- ASSIGNMENT
Find every line of the records that has "eauto" and return it.

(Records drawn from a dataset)

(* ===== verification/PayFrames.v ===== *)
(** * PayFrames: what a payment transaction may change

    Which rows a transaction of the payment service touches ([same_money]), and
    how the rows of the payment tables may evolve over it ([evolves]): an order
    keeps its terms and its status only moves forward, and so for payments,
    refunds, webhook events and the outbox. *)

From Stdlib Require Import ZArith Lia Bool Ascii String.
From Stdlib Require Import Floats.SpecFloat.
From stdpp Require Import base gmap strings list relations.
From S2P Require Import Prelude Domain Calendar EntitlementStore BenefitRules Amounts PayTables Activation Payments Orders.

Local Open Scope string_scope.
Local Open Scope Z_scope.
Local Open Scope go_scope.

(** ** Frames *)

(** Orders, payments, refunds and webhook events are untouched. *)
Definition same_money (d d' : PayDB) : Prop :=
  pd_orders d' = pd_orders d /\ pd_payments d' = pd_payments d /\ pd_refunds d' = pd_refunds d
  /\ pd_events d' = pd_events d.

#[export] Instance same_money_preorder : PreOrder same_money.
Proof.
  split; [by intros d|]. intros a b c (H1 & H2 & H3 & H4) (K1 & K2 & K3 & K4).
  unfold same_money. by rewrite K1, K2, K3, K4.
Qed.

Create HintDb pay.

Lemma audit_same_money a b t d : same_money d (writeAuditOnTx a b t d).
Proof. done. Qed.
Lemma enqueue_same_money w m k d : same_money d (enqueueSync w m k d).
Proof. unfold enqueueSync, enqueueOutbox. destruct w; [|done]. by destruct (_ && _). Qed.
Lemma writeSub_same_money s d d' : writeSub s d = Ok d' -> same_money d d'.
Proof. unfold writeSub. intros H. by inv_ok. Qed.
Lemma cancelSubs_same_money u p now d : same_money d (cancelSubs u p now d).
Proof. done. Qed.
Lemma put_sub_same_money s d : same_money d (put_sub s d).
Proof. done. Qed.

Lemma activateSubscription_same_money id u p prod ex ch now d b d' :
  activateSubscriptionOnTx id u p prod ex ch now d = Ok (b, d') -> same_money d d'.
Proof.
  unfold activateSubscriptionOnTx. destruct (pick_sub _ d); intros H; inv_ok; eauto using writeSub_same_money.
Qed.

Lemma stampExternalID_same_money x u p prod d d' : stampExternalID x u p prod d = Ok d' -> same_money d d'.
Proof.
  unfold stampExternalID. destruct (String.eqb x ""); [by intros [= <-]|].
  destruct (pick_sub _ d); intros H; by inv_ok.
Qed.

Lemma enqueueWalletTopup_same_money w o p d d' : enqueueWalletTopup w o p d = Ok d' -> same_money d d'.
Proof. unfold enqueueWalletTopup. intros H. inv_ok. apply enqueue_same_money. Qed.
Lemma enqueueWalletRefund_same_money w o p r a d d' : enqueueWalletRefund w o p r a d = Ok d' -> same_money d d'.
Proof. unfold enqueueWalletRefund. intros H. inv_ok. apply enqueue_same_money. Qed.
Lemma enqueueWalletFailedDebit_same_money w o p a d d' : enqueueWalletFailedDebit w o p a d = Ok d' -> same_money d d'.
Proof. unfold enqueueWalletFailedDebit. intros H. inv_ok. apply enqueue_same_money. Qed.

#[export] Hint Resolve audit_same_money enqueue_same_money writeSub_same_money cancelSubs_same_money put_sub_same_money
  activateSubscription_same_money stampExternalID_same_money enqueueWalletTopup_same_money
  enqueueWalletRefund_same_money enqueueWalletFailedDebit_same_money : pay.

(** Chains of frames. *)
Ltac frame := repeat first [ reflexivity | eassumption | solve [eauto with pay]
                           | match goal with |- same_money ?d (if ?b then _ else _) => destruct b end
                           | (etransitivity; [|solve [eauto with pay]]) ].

- RESPONSE
  unfold activateSubscriptionOnTx. destruct (pick_sub _ d); intros H; inv_ok; eauto using writeSub_same_money.
Ltac frame := repeat first [ reflexivity | eassumption | solve [eauto with pay]
                           | (etransitivity; [|solve [eauto with pay]]) ].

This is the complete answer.